» TASK OBJECTIVE
Look below for the line that contains "nextMove (mkPlayer nm STitForTat) (h ++ [r])", then copy it and each following line exactly, through and including the line that contains "StorageAccount.v".

··· ENTRIES SHOWN ···

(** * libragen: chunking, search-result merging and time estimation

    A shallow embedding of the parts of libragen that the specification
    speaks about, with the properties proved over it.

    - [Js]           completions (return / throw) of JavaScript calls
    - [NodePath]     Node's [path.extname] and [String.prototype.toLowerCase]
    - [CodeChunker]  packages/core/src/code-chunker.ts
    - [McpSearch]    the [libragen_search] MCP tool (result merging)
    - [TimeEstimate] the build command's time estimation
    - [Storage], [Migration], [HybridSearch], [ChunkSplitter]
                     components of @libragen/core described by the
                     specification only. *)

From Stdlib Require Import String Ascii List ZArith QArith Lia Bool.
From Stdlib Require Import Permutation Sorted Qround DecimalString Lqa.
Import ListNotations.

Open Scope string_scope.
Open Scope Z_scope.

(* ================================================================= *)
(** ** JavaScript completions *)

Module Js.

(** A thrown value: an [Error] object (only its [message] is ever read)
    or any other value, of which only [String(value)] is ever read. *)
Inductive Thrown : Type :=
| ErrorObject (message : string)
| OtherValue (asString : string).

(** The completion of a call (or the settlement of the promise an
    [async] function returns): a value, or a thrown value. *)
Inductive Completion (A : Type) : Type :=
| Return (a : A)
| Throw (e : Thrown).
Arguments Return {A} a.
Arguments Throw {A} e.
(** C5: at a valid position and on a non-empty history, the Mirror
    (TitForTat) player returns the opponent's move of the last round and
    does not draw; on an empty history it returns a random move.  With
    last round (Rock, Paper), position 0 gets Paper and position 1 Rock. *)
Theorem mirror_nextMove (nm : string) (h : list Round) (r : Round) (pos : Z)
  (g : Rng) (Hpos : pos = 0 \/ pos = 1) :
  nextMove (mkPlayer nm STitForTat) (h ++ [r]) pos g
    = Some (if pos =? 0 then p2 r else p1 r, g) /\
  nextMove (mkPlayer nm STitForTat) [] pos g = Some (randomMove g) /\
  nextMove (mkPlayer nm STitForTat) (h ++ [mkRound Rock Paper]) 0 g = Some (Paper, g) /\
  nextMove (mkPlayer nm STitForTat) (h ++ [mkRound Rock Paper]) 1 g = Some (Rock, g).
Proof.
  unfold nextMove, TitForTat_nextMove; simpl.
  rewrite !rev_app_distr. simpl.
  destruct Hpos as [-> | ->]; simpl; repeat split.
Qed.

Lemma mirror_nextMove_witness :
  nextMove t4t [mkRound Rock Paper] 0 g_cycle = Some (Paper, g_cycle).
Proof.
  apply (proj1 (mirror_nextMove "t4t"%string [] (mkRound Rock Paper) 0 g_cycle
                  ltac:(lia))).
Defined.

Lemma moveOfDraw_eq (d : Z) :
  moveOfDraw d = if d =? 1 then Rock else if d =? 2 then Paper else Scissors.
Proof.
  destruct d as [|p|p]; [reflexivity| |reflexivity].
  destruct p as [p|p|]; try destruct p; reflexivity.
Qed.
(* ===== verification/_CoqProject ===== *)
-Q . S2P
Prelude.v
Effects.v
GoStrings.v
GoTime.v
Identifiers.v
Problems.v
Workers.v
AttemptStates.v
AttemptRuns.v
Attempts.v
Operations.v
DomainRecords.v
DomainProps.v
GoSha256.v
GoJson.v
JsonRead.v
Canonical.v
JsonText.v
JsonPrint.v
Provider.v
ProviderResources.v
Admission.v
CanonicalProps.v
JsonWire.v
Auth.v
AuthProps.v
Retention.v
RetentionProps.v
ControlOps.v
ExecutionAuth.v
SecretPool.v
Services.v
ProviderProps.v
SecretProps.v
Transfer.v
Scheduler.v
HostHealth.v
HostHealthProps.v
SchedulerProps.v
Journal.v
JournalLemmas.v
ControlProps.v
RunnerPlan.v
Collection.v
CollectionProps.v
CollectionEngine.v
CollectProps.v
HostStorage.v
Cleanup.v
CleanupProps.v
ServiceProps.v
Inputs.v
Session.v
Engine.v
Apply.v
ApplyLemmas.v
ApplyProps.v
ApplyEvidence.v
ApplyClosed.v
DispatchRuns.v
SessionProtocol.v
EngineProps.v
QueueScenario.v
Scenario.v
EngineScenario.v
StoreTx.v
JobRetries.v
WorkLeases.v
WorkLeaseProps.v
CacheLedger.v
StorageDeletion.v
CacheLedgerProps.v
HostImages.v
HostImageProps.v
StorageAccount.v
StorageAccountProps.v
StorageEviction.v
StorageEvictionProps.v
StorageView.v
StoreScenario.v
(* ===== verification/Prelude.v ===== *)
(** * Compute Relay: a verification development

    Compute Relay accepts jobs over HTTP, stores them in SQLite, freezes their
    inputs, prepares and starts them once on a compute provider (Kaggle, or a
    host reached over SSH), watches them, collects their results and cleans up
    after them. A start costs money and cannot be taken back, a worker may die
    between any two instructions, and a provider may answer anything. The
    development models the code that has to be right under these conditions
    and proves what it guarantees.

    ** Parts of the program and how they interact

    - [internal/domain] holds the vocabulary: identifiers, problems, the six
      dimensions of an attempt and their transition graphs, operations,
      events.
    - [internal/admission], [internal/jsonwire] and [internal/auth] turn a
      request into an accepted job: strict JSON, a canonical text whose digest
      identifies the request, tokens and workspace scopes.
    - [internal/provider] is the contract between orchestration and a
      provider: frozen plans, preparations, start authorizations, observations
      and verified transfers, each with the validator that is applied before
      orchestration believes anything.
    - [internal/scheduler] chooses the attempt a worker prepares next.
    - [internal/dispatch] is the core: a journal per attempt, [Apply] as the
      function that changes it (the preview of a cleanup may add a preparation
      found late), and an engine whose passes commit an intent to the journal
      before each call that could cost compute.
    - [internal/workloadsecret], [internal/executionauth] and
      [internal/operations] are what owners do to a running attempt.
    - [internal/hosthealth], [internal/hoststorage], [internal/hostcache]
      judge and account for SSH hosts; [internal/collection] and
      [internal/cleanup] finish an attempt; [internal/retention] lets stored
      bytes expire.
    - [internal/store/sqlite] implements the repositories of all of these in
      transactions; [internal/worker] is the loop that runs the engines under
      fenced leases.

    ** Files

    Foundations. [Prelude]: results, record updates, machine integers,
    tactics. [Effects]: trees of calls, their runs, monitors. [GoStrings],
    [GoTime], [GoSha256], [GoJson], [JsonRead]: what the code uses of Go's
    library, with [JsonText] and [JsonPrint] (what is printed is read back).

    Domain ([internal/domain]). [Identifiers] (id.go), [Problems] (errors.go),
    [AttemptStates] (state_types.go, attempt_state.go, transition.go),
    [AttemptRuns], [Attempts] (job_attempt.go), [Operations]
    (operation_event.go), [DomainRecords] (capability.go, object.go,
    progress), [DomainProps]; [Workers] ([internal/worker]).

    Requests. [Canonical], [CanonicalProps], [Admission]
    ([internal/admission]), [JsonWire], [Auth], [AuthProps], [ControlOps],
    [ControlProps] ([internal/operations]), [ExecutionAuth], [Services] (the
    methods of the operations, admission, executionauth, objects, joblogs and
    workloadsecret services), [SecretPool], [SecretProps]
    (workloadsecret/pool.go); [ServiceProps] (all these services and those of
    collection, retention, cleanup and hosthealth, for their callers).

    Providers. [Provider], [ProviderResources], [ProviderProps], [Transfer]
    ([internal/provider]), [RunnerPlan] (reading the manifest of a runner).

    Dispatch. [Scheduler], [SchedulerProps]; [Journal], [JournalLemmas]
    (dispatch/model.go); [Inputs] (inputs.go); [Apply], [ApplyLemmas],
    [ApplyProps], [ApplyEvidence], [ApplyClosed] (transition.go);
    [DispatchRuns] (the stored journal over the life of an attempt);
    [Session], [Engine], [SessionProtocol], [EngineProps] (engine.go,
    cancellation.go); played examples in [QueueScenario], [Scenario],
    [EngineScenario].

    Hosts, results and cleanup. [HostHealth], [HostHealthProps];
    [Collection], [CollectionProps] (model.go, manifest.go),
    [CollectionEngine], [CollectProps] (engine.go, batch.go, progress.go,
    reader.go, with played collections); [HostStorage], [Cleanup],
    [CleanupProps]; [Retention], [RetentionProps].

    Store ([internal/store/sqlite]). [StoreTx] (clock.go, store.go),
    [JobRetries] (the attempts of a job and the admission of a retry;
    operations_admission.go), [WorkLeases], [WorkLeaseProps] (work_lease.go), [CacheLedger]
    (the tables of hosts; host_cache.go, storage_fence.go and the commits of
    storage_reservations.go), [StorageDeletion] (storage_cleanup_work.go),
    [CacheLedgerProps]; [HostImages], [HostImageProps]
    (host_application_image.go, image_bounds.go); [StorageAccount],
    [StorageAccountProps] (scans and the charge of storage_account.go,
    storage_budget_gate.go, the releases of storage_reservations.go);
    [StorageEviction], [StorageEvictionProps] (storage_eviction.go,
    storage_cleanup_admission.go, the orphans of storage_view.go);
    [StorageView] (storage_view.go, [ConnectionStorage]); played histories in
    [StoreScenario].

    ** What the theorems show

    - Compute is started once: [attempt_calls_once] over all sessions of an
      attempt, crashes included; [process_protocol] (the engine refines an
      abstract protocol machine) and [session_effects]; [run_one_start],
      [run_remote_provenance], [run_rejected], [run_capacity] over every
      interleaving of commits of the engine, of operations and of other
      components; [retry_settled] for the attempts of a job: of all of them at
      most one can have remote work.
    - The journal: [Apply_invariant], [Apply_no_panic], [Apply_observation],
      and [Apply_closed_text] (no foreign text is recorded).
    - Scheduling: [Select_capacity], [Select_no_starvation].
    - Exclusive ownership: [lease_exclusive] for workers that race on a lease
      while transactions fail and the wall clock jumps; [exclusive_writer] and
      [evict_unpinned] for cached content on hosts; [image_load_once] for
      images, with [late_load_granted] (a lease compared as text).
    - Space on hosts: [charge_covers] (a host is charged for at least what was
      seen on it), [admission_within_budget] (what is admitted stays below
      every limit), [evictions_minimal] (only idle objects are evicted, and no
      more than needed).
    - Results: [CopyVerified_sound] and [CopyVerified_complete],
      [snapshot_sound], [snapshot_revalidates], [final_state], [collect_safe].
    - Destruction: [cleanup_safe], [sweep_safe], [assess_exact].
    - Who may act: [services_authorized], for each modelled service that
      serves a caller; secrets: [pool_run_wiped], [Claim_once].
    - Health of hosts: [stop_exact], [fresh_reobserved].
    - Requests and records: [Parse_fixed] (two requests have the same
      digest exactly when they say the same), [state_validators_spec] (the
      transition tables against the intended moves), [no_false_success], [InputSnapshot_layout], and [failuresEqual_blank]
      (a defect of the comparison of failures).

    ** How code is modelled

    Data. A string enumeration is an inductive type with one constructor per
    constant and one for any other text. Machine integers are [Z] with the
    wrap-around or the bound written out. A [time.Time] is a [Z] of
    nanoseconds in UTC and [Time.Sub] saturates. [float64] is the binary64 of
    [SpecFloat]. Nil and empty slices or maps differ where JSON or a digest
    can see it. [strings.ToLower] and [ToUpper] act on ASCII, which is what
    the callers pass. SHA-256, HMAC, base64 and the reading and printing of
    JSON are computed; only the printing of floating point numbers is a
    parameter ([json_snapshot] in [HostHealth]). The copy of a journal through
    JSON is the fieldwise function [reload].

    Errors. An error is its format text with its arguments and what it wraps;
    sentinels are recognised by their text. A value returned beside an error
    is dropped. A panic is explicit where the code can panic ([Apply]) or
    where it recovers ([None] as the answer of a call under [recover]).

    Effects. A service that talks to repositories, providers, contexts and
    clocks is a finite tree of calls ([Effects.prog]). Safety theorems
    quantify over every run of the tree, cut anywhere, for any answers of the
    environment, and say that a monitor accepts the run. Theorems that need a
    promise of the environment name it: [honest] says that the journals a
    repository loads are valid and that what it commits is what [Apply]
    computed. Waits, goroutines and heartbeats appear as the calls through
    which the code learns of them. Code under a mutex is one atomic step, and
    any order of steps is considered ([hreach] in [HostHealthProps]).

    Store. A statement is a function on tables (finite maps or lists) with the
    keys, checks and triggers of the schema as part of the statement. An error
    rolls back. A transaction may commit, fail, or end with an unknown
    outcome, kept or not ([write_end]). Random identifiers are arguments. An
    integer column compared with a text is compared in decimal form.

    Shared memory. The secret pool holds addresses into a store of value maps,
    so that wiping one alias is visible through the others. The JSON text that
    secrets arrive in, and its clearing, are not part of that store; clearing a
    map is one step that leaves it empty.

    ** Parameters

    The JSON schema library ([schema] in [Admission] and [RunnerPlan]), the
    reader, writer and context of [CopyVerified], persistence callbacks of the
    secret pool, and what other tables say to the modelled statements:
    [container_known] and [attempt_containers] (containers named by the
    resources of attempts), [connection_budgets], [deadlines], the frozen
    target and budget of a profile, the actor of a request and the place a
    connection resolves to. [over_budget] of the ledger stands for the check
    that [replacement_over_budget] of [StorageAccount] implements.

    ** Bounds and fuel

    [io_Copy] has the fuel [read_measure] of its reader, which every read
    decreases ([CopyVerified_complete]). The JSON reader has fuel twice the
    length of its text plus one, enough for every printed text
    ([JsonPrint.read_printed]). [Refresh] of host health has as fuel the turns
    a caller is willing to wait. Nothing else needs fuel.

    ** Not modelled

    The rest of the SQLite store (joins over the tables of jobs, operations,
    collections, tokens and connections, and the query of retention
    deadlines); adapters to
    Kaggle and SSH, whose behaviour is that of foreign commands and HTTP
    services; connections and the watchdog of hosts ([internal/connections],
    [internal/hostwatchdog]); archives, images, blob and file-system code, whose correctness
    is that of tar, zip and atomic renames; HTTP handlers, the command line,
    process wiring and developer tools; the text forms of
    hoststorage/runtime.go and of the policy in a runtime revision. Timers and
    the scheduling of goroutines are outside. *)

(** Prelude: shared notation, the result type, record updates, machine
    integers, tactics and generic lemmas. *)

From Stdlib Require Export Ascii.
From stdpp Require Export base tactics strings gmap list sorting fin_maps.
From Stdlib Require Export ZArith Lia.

···

» RESULT FOR THIS EXERCISE
  nextMove (mkPlayer nm STitForTat) (h ++ [r]) pos g
    = Some (if pos =? 0 then p2 r else p1 r, g) /\
  nextMove (mkPlayer nm STitForTat) [] pos g = Some (randomMove g) /\
  nextMove (mkPlayer nm STitForTat) (h ++ [mkRound Rock Paper]) 0 g = Some (Paper, g) /\
  nextMove (mkPlayer nm STitForTat) (h ++ [mkRound Rock Paper]) 1 g = Some (Rock, g).
Proof.
  unfold nextMove, TitForTat_nextMove; simpl.
  rewrite !rev_app_distr. simpl.
  destruct Hpos as [-> | ->]; simpl; repeat split.
Qed.

Lemma mirror_nextMove_witness :
  nextMove t4t [mkRound Rock Paper] 0 g_cycle = Some (Paper, g_cycle).
Proof.
  apply (proj1 (mirror_nextMove "t4t"%string [] (mkRound Rock Paper) 0 g_cycle
                  ltac:(lia))).
Defined.

Lemma moveOfDraw_eq (d : Z) :
  moveOfDraw d = if d =? 1 then Rock else if d =? 2 then Paper else Scissors.
Proof.
  destruct d as [|p|p]; [reflexivity| |reflexivity].
  destruct p as [p|p|]; try destruct p; reflexivity.
Qed.
(* ===== verification/_CoqProject ===== *)
-Q . S2P
Prelude.v
Effects.v
GoStrings.v
GoTime.v
Identifiers.v
Problems.v
Workers.v
AttemptStates.v
AttemptRuns.v
Attempts.v
Operations.v
DomainRecords.v
DomainProps.v
GoSha256.v
GoJson.v
JsonRead.v
Canonical.v
JsonText.v
JsonPrint.v
Provider.v
ProviderResources.v
Admission.v
CanonicalProps.v
JsonWire.v
Auth.v
AuthProps.v
Retention.v
RetentionProps.v
ControlOps.v
ExecutionAuth.v
SecretPool.v
Services.v
ProviderProps.v
SecretProps.v
Transfer.v
Scheduler.v
HostHealth.v
HostHealthProps.v
SchedulerProps.v
Journal.v
JournalLemmas.v
ControlProps.v
RunnerPlan.v
Collection.v
CollectionProps.v
CollectionEngine.v
CollectProps.v
HostStorage.v
Cleanup.v
CleanupProps.v
ServiceProps.v
Inputs.v
Session.v
Engine.v
Apply.v
ApplyLemmas.v
ApplyProps.v
ApplyEvidence.v
ApplyClosed.v
DispatchRuns.v
SessionProtocol.v
EngineProps.v
QueueScenario.v
Scenario.v
EngineScenario.v
StoreTx.v
JobRetries.v
WorkLeases.v
WorkLeaseProps.v
CacheLedger.v
StorageDeletion.v
CacheLedgerProps.v
HostImages.v
HostImageProps.v
StorageAccount.v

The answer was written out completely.